**TASK DESCRIPTION:**
Only one stretch of the records below should be repeated. It starts with the line containing "il_chainId : option Uint256;" and goes on through the line containing "(MkIndexerLocals (il_setup l) (cp_activeIndex", exactly as written.

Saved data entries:
(* ===== verification/LiquidationProperties.v ===== *)
(** * LiquidationProperties: the life of the liquidation jobs

    Every command of the store moves the rows along the edges of one automaton, whatever the
    order in which workers, the indexer and the transaction manager commit.  From this
    follow the fencing of stale workers and that a job is submitted at most once.  The last
    part follows a candidate from the risk engine through the queue to its job. *)

From S2P Require Import Prelude Effects Text Json Sql Uint256 Hex Rlp Transaction Abi RpcTypes TxManager.
From S2P Require Import IndexerTypes PostgresStore Event Outbox RiskCalculator RiskWorker PostgresTransactionStore.
From S2P Require Import RiskProperties LiquidationChain Liquidator LiquidationJobs.
Set Default Goal Selector "!".
#[local] Open Scope Z_scope.

(** ** The automaton of a row *)

Inductive job_edge : JobRow -> JobRow -> Prop :=
| edge_expire row lease :
    jr_status row = "Claimed" -> jr_lease_until row = Some lease ->
    job_edge row (set_job_status "Expired" row)
| edge_claim row worker lease :
    jr_status row ∈ ["Available"; "Expired"] ->
    job_edge row (claim_row worker lease row)
| edge_submit row job :
    jr_status row = "Claimed" -> jr_worker_id row = Some (lj_workerId job) ->
    jr_fencing_token row = lj_fencingToken job -> jr_job_id row = lj_jobId job ->
    job_edge row (submit_row job row)
| edge_invalidate row error :
    jr_status row ∈ ["Available"; "Claimed"; "Expired"] ->
    job_edge row (set_job_error "Invalidated" error row)
| edge_finish row status error :
    jr_status row = "Submitted" -> status ∈ ["Completed"; "Invalidated"; "Failed"] ->
    job_edge row (set_job_error status error row).

(** A row as [Enqueue] inserts it. *)
Definition fresh (row : JobRow) : Prop :=
  jr_status row = "Available" /\ jr_fencing_token row = 0 /\ jr_tx_job_id row = None.

(** The rows of the table move along the edges; new rows are fresh. *)
Definition rows_evolve (rows rows' : list JobRow) : Prop :=
  exists moved new, rows' = moved ++ new /\ Forall2 (rtc job_edge) rows moved /\ Forall fresh new.

(** Whether a job can still be claimed or submitted. *)
Definition open (row : JobRow) : bool := bool_decide (jr_status row ∈ ["Available"; "Claimed"; "Expired"]).

Definition job_ids (db : LqDb) : list string := jr_job_id <$> lq_jobs db.

Lemma edge_id row row' : job_edge row row' -> jr_job_id row' = jr_job_id row.
Proof. by intros []. Qed.

Lemma edge_token row row' : job_edge row row' -> jr_fencing_token row <= jr_fencing_token row'.
Proof. intros []; cbn; lia. Qed.

Lemma edge_closed row row' : job_edge row row' -> open row = false -> open row' = false.
Proof.
  unfold open. intros [r lease E _|r w l E|r job E _ _ _|r e E|r s e E Hs];
    cbn [set_job_error set_state jr_status]; try (rewrite E; done).
  - apply elem_of_cons in E as [E | E%list_elem_of_singleton]; by rewrite E.
  - by rewrite bool_decide_eq_true_2.
  - intros _. apply elem_of_cons in Hs as [-> | [-> | ->%list_elem_of_singleton]%elem_of_cons]; done.
Qed.

Lemma edges_id row row' : rtc job_edge row row' -> jr_job_id row' = jr_job_id row.
Proof. induction 1 as [|r1 r2 r3 H _ IH]; [done|]. by rewrite IH, (edge_id _ _ H). Qed.

Lemma edges_token row row' : rtc job_edge row row' -> jr_fencing_token row <= jr_fencing_token row'.
Proof. induction 1 as [|r1 r2 r3 H _ IH]; [done|]. pose proof (edge_token _ _ H). lia. Qed.

Lemma edges_closed row row' : rtc job_edge row row' -> open row = false -> open row' = false.
Proof. induction 1 as [|r1 r2 r3 H _ IH]; [done|]. intros Hc. by apply IH, (edge_closed _ _ H). Qed.

Lemma edges_worker row row' :
  rtc job_edge row row' -> jr_fencing_token row' <= jr_fencing_token row -> jr_worker_id row' = jr_worker_id row.
Proof.
  induction 1 as [|r1 r2 r3 H Hs IH]; [done|]. intros Hle.
  pose proof (edge_token _ _ H). pose proof (edges_token _ _ Hs). rewrite IH by lia.
  destruct H; cbn in *; try done. lia.
Qed.
(* ===== verification/Pipeline.v ===== *)
(** * Pipeline: from the scan to the job

    The risk worker commits candidates to the outbox, the publisher moves them to the stream,
    the liquidator takes them from there and queues a job for each.  The three run together
    here, over one database and one broker, with the commits of every other service in between,
    and no candidate is lost on the way. *)

From S2P Require Import Prelude Effects Loop Text Json Sql Uint256 Hex Abi IndexerTypes PostgresStore Event Outbox JetStream.
From S2P Require Import RiskCalculator RiskEngine PostgresRiskRepository RiskWorker LiquidationChain Liquidator LiquidationJobs.
From S2P Require Import StateProjector Indexer IndexerSync PostgresRefinement IndexerProperties RiskProperties LiquidationProperties.
From S2P Require Import Services ServiceProperties.
Set Default Goal Selector "!".
#[local] Open Scope Z_scope.

(** ** The broker, for a publisher

    [stored n id s d]: a message with the id [id] has been taken into the stream under the sequence
    number [s], with data [d].  Within the window for duplicates a second message of one id is accepted
    without being stored; after it, it is stored again. *)
Class LawfulStream (N : Type) `{LawfulNats N} := {
  stored : N -> string -> Z -> string -> Prop;
  (** The subject of the consumer [unacked] is about. *)
  consumer_subject : string;
  law_stored_publish subject payload len id n id' s d :
    stored n id' s d -> stored (js_Publish subject payload len id n).2 id' s d;
  law_unacked_publish subject payload len id n s d :
    unacked n s d -> unacked (js_Publish subject payload len id n).2 s d;
  law_new_publish subject payload len id n id' s d :
    stored (js_Publish subject payload len id n).2 id' s d -> stored n id' s d \/ id' = id
      /\ (len = Z.of_nat (String.length payload) ->
          d = payload /\ (subject = consumer_subject -> unacked (js_Publish subject payload len id n).2 s d));
  law_accepted subject payload len id n :
    (js_Publish subject payload len id n).1 = NATS_OK -> exists s d, stored (js_Publish subject payload len id n).2 id s d;
  law_options n : (forall id s d, stored (jsPubOptions_Init n).2 id s d <-> stored n id s d)
    /\ forall s d, unacked n s d -> unacked (jsPubOptions_Init n).2 s d;
  law_stored_fetch batch timeout n id s d : stored (natsSubscription_Fetch batch timeout n).2 id s d <-> stored n id s d;
  law_stored_ack message n id s d : stored (natsMsg_AckSync message n).2 id s d <-> stored n id s d
}.

Section Publishing.
Context {N : Type} `{LawfulStream N} `{JsonText}.

(** What offering an event does to the stream, accepted or not. *)
Record offered (event : EventEnvelope) (n n' : N) : Prop := {
  of_stored id s d : stored n id s d -> stored n' id s d;
  of_unacked s d : unacked n s d -> unacked n' s d;
  of_new id s d : stored n' id s d -> stored n id s d \/ id = c_str (ee_eventId event)
    /\ exists text, Serialize event = Ok text /\ (Z.of_nat (String.length text) < 2 ^ 31 ->
         d = text /\ (c_str (ee_eventType event) = consumer_subject -> unacked n' s d))
}.

Lemma offered_options event n n' : (forall id s d, stored n' id s d <-> stored n id s d) ->
  (forall s d, unacked n s d -> unacked n' s d) -> offered event n n'.
Proof using. intros Hs Hu. split; [intros id s d; apply Hs|done|]. intros id s d ?%Hs. by left. Qed.
(* ===== verification/Mains.v ===== *)
(** * Mains: the services at work ([Main.cpp] of the services)

    The iterations of the loops with what they report, over the host of [Startup].  A service
    is ready exactly from the end of its setup on, its exit code says how it ended, and the gauges
    of the indexer are exact. *)

From S2P Require Import Prelude Effects Loop Text Json Sql Uint256 Hex Transaction Signer Abi RpcTypes RpcEndpoints RpcClient Metrics.
From S2P Require Import IndexerTypes StateProjector Indexer IndexerSafety PostgresStore Event Outbox JetStream RpcChainClient.
From S2P Require Import ApiChain TxManager PostgresTransactionStore TxSteps TransactionRpc LiquidationChain Liquidator Environment.
From S2P Require Import ApiStore TxProperties LiquidationJobs PostgresRiskRepository RiskWorker Services PostgresRefinement IndexerProperties Startup.
Set Default Goal Selector "!".
#[local] Open Scope Z_scope.

Section Passes.
Context {N B P : Type} `{HttpTransport N} `{Sockets N} `{Nats B} `{Prometheus P} `{JsonText} `{TextOrder}.
Context (boost_what : exn -> string) (getenv : string -> option string) (keccak : Bytes -> Hash256).

(** An iteration whose failure is counted. *)
Definition counted {L D : Type} (errors : string) (pass : prog (L * Host D N B P) unit) : prog (L * Host D N B P) unit :=
  catch_all pass (fun e =>
    modify (fun '(l, h) => (l, MkHost (ho_db h) (ho_net h) (ho_broker h) (counter_Increment errors (double_of 1) (ho_registry h))));;
    throw e).

(** ** The indexer *)

(** The objects of [main]: the members of the chain client and the indexer, and [observedReorgs]. *)
Record IndexerLocals := MkIndexerLocals {
  il_setup : IndexerSetup (N := N);
  il_activeIndex : nat;
  il_chainId : option Uint256;
  il_checkpoint : option BlockHeader;
  il_status : IndexerStatus;
  il_observedReorgs : Z
}.

Definition indexer_start : prog (Host IxDb N B P) IndexerLocals :=
  setup ← indexer_setup boost_what getenv;
  mret (MkIndexerLocals setup 0 None None (MkIndexerStatus 0 0 0) 0).

(** What an iteration that indexed [indexed] blocks reports. *)
Definition report_sync (indexed : Z) (status : IndexerStatus) (observedReorgs : Z) (p : P) : P :=
  let p := if negb (indexed =? 0) then counter_Increment "indexed_blocks_total" (double_of indexed) p else p in
  let p := gauge_Set "indexed_block_height" (double_of (is_indexedBlock status)) p in
  let p := gauge_Set "chain_head_height" (double_of (is_chainHead status)) p in
  let p := gauge_Set "indexer_lag_blocks" (double_of (u64 (is_chainHead status - is_indexedBlock status))) p in
  if observedReorgs <? is_reorgs status
  then counter_Increment "indexer_reorgs_total" (double_of (u64 (is_reorgs status - observedReorgs))) p else p.

Definition indexer_state (l : IndexerLocals) (h : Host IxDb N B P) : IxState IxDb (ChainPool (RpcNet N)) :=
  MkIxState (ho_db h) (MkChainPool (il_activeIndex l) (il_chainId l) (il_checkpoint l) (ho_net h)) (il_status l).
Definition indexer_host (l : IndexerLocals) (h : Host IxDb N B P) (st : IxState IxDb (ChainPool (RpcNet N))) :
    IndexerLocals * Host IxDb N B P :=
  (MkIndexerLocals (il_setup l) (cp_activeIndex (ix_chain st)) (cp_chainId (ix_chain st)) (cp_checkpoint (ix_chain st))
     (ix_status st) (il_observedReorgs l),
   MkHost (ix_store st) (cp_net (ix_chain st)) (ho_broker h) (ho_registry h)).

(** [indexer.SyncToHead()], with fuel. *)
Definition sync (fuel : nat) : prog (IndexerLocals * Host IxDb N B P) Z := fun '(l, h) =>
  let setup := il_setup l in
  let '(r, st) := @SyncToHead IxDb (ChainPool (RpcNet N)) _ (rpc_chain_client (is_clients setup) (is_contracts setup)) keccak
    (is_contracts setup) (is_startBlock setup) fuel (indexer_state l h) in
  (match r with Ok (Some indexed) => Ok indexed | Ok None => Throw Undefined | Throw e => Throw e end, indexer_host l h st).

Definition indexer_pass (fuel : nat) : prog (IndexerLocals * Host IxDb N B P) unit :=
  counted "indexer_errors_total" (
    indexed ← sync fuel;
    modify (fun '(l, h) =>
      (MkIndexerLocals (il_setup l) (il_activeIndex l) (il_chainId l) (il_checkpoint l) (il_status l)
         (Z.max (il_observedReorgs l) (is_reorgs (il_status l))),
       MkHost (ho_db h) (ho_net h) (ho_broker h) (report_sync indexed (il_status l) (il_observedReorgs l) (ho_registry h))))).

Definition indexer_main (fuel : nat) : list string -> nat -> prog (Host IxDb N B P) Z := main indexer_start (indexer_pass fuel).

(** ** The publisher of the outbox *)

Definition outbox_pass : prog (unit * Host IxDb N B P) unit :=
  counted "outbox_publish_errors_total" (fun '(l, h) =>
    let '(r, st) := Outbox.RunOnce 100 (MkOutboxState (ho_db h) (ho_broker h) []) in
    let h' registry := MkHost (ob_store st) (ho_net h) (ob_net st) registry in
    match r with
    | Ok published =>
        let p := if negb (published =? 0) then counter_Increment "outbox_published_total" (double_of published) (ho_registry h)
                 else ho_registry h in
        (Ok tt, (l, h' (gauge_Set "outbox_pending" (double_of (CountUnpublished (ob_store st))) p)))
    | Throw e => (Throw e, (l, h' (ho_registry h)))
    end).

Definition outbox_main : list string -> nat -> prog (Host IxDb N B P) Z := main (outbox_setup getenv) outbox_pass.

(** ** The transaction manager *)

(** The setup, the members of the client, and the state of the model of the manager. *)
Record TxLocals `{Secp256k1} := MkTxLocals {
  xl_setup : TxSetup (N := N);
  xl_pool : RpcNet N -> TransactionPool (RpcNet N);
  xl_job : TxJob;
  xl_attempted : bool;
  xl_trace : list TxEffect
}.

(** [job] stands for the job that is not there yet. *)
Definition tx_start `{Secp256k1} (job : TxJob) : prog (Host TxTable N B P) TxLocals :=
  setup ← tx_setup boost_what getenv keccak;
  let pool := xs_pool setup in
  mret (MkTxLocals _ setup (MkTransactionPool (tp_validated pool) (tp_chainId pool) (tp_activeIndex pool)) job false []).

(** What an iteration reports. *)
Definition report_run (result : TxManagerRunResult) (p : P) : P :=
  let p := gauge_Set "tx_pending_total" (double_of (rr_active result)) p in
  let p := counter_Increment "tx_included_total" (double_of (rr_included result)) p in
  let p := counter_Increment "tx_finalized_total" (double_of (rr_finalized result)) p in
  let p := counter_Increment "tx_reorged_total" (double_of (rr_reorged result)) p in
  let p := counter_Increment "tx_failed_total" (double_of (rr_failed result)) p in
  foldl (fun p blocks => histogram_Observe "tx_confirmation_latency_blocks" (double_of blocks) p) p (rr_confirmationBlocks result).

Definition tx_pass `{Secp256k1} : prog (TxLocals * Host TxTable N B P) unit := fun '(l, h) =>
  let setup := xl_setup l in
  let signer := xs_signer setup in
  let '(r, st) := @RunOnce TxTable (TransactionPool (RpcNet N)) _ (rpc_transaction_client (xs_clients setup)) keccak
    (fun hash => ecdsa_sign_recoverable hash (privateKey_ signer)) (GetAddress signer) (xs_config setup) (xs_chainId setup)
    (MkTxState (xl_job l) (xl_attempted l) (ho_db h) (xl_pool l (ho_net h)) (xl_trace l)) in
  let pool := tx_net st in
  let l' := MkTxLocals _ setup (MkTransactionPool (tp_validated pool) (tp_chainId pool) (tp_activeIndex pool)) (tx_job st)
    (tx_broadcastAttempted st) (tx_trace st) in
  let h' registry := MkHost (tx_store st) (tp_net pool) (ho_broker h) registry in
  match r with
  | Ok result => (Ok tt, (l', h' (report_run result (ho_registry h))))
  | Throw e => (Throw e, (l', h' (ho_registry h)))
  end.

Definition tx_main `{Secp256k1} (job : TxJob) : list string -> nat -> prog (Host TxTable N B P) Z := main (tx_start job) tx_pass.

(** ** The liquidator and the risk worker *)

(** A step of the service on the host, and a report between two steps. *)
Definition liquidator_service (h : Host (World LqDb) N B P) : Service (LiquidatorState (RpcNet N)) B :=
  MkService (MkLiquidatorState (ho_db h) (ho_net h)) (ho_broker h).
Definition on_liquidator {A} (m : prog (Service (LiquidatorState (RpcNet N)) B) A) : prog (Host (World LqDb) N B P) A := fun h =>
  let '(r, st) := m (liquidator_service h) in
  (r, MkHost (ld_jobs (sv_state st)) (ld_node (sv_state st)) (sv_nats st) (ho_registry h)).

(** The block of the [try] in the loop. *)
Definition liquidator_work_reported (setup : LiquidatorSetup (N := N)) : prog (Host (World LqDb) N B P) unit :=
  message ← on_liquidator (on_nats (Fetch 500));
  match message with
  | Some message =>
      queued ← on_liquidator (on_state (on_jobs (Enqueue (jm_event message))));
      on_liquidator (on_nats (Ack message));;
      when queued (on_registry (counter_Increment "liquidation_jobs_queued_total" (double_of 1)))
  | None => mret tt
  end;;
  invalidated ← on_liquidator (on_state (on_jobs (InvalidateNonCanonical (ls_chainId setup))));
  job ← on_liquidator (on_state (on_jobs (Claim (ls_chainId setup) (ls_workerId setup) (ls_leaseDuration setup))));
  invalidated ← match job with
    | None => mret invalidated
    | Some job =>
        submission ← on_liquidator (on_state (on_node
          (@Prepare (RpcNet N) (@rpc_liquidation_chain (RpcNet N) (ls_calls setup) keccak (ls_contracts setup)) keccak (ls_config setup)
             (lj_candidate job))));
        match submission with
        | Some submission =>
            submitted ← on_liquidator (on_state (on_jobs (Submit job submission (lq_operatorAddress (ls_config setup)))));
            when submitted (on_registry (counter_Increment "liquidation_jobs_submitted_total" (double_of 1)));;
            mret invalidated
        | None =>
            dropped ← on_liquidator (on_state (on_jobs (Invalidate job "position is no longer profitable to liquidate")));
            mret (if (dropped : bool) then u64 (invalidated + 1) else invalidated)
        end
    end;
  reconciled ← on_liquidator (on_state (on_jobs ReconcileSubmittedWithStats));
  on_registry (fun p =>
    let p := counter_Increment "liquidation_success_total" (double_of (rc_completed reconciled)) p in
    let p := counter_Increment "liquidation_failure_total" (double_of (u64 (rc_failed reconciled + rc_reorged reconciled))) p in
    counter_Increment "liquidation_invalidated_total" (double_of invalidated) p).

(** A pass that leaves the objects of the setup. *)
Definition with_setup {L D} (work : L -> prog (Host D N B P) unit) : prog (L * Host D N B P) unit := fun '(l, h) =>
  let '(r, h) := work l h in (r, (l, h)).

Definition liquidator_pass : prog (LiquidatorSetup (N := N) * Host (World LqDb) N B P) unit :=
  counted "liquidator_errors_total" (with_setup liquidator_work_reported).

Definition liquidator_main : list string -> nat -> prog (Host (World LqDb) N B P) Z :=
  main (liquidator_setup boost_what getenv) liquidator_pass.

(** The clocks, in seconds, are read one after the other. *)
Context (time steady_clock : nat -> Z).

Record RiskLocals := MkRiskLocals { rl_setup : RiskSetup; rl_next : Z; rl_reads : nat }.

Definition risk_start : prog (Host (World IxDb) N B P) RiskLocals :=
  setup ← risk_setup boost_what getenv;
  mret (MkRiskLocals setup (steady_clock 0 + rs_rescanInterval setup) 1).

Abbreviation RiskHost := (RiskLocals * Host (World IxDb) N B P)%type.

Definition risk_service (lh : RiskHost) : Service RiskWorkerState B :=
  MkService (MkRiskWorkerState (ho_db lh.2) (rl_next lh.1) (rl_reads lh.1)) (ho_broker lh.2).
Definition on_risk {A} (m : prog (Service RiskWorkerState B) A) : prog RiskHost A := fun '(l, h) =>
  let '(r, st) := m (risk_service (l, h)) in
  let d := sv_state st in
  (r, (MkRiskLocals (rl_setup l) (rk_next d) (rk_reads d), MkHost (rk_db d) (ho_net h) (sv_nats st) (ho_registry h))).

(** What a scan reports. *)
Definition report_scan (work : RiskWorkResult) : prog RiskHost unit := modify (fun '(l, h) =>
  let p := counter_Increment "risk_positions_scanned_total" (double_of (rw_positionsScanned work)) (ho_registry h) in
  let p := counter_Increment "liquidation_candidates_total" (double_of (rw_liquidationCandidates work)) p in
  let p := gauge_Set "liquidation_candidates" (double_of (rw_liquidationCandidates work)) p in
  (l, MkHost (ho_db h) (ho_net h) (ho_broker h) p)).

(** The block of the [try] in the loop. *)
Definition risk_work_reported (setup : RiskSetup) : prog RiskHost unit :=
  message ← on_risk (on_nats (Fetch 500));
  now ← on_risk (on_state (read_clock (fun n => u64 (time n))));
  match message with
  | Some message =>
      work ← on_risk (on_state (on_tables
        (ProcessWithStats (rs_chainId setup) (rs_scanLimit setup) (ee_eventId (jm_event message)) now)));
      report_scan work;;
      on_risk (on_nats (Ack message))
  | None => mret tt
  end;;
  t ← on_risk (on_state (read_clock steady_clock));
  st ← on_risk (on_state get);
  if rk_next st <=? t then
    work ← on_risk (on_state (on_tables (RescanWithStats (rs_chainId setup) (rs_scanLimit setup) now)));
    report_scan work;;
    t ← on_risk (on_state (read_clock steady_clock));
    on_risk (on_state (set_next (t + rs_rescanInterval setup)))
  else mret tt.

Definition risk_pass : prog RiskHost unit := counted "risk_engine_errors_total" (fun lh => risk_work_reported (rl_setup lh.1) lh).

Definition risk_main : list string -> nat -> prog (Host (World IxDb) N B P) Z := main risk_start risk_pass.

(** ** The statistics of the API *)

(** A round of the thread that collects them. *)
Definition collect_stats (chainId : Uint256) : prog (Host (World IxDb) N B P) unit := fun h =>
  let '(r, db) := @api_LoadProtocolStats (World IxDb) postgres_api_store chainId (ho_db h) in
  let h' registry := MkHost db (ho_net h) (ho_broker h) registry in
  match r with
  | Ok stats =>
      let p := gauge_Set "protocol_position_count" (double_of (pst_positionCount stats)) (ho_registry h) in
      (Ok tt, h' (gauge_Set "protocol_liquidation_count" (double_of (pst_liquidationCount stats)) p))
  | Throw Undefined => (Throw Undefined, h' (ho_registry h))
  | Throw _ => (Ok tt, h' (counter_Increment "api_state_collection_errors_total" (double_of 1) (ho_registry h)))
  end.
End Passes.

(** ** Readiness and exit codes *)

Section Readiness.
Context {D N B P : Type} `{LawfulPrometheus P}.

(** What [/ready] answers. *)
Definition ready_status (h : Host D N B P) : option Z :=
  mr_status <$> Serve (Some (MkMetricsRequest true "/ready" 11)) (ho_registry h).

Lemma ready_status_is_ready h : ready_status h = Some (if is_ready (ho_registry h) then 200 else 503).
Proof using. reflexivity. Qed.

**EXPECTED ANSWER:**
  il_chainId : option Uint256;
  il_checkpoint : option BlockHeader;
  il_status : IndexerStatus;
  il_observedReorgs : Z
}.

Definition indexer_start : prog (Host IxDb N B P) IndexerLocals :=
  setup ← indexer_setup boost_what getenv;
  mret (MkIndexerLocals setup 0 None None (MkIndexerStatus 0 0 0) 0).

(** What an iteration that indexed [indexed] blocks reports. *)
Definition report_sync (indexed : Z) (status : IndexerStatus) (observedReorgs : Z) (p : P) : P :=
  let p := if negb (indexed =? 0) then counter_Increment "indexed_blocks_total" (double_of indexed) p else p in
  let p := gauge_Set "indexed_block_height" (double_of (is_indexedBlock status)) p in
  let p := gauge_Set "chain_head_height" (double_of (is_chainHead status)) p in
  let p := gauge_Set "indexer_lag_blocks" (double_of (u64 (is_chainHead status - is_indexedBlock status))) p in
  if observedReorgs <? is_reorgs status
  then counter_Increment "indexer_reorgs_total" (double_of (u64 (is_reorgs status - observedReorgs))) p else p.

Definition indexer_state (l : IndexerLocals) (h : Host IxDb N B P) : IxState IxDb (ChainPool (RpcNet N)) :=
  MkIxState (ho_db h) (MkChainPool (il_activeIndex l) (il_chainId l) (il_checkpoint l) (ho_net h)) (il_status l).
Definition indexer_host (l : IndexerLocals) (h : Host IxDb N B P) (st : IxState IxDb (ChainPool (RpcNet N))) :
    IndexerLocals * Host IxDb N B P :=
  (MkIndexerLocals (il_setup l) (cp_activeIndex (ix_chain st)) (cp_chainId (ix_chain st)) (cp_checkpoint (ix_chain st))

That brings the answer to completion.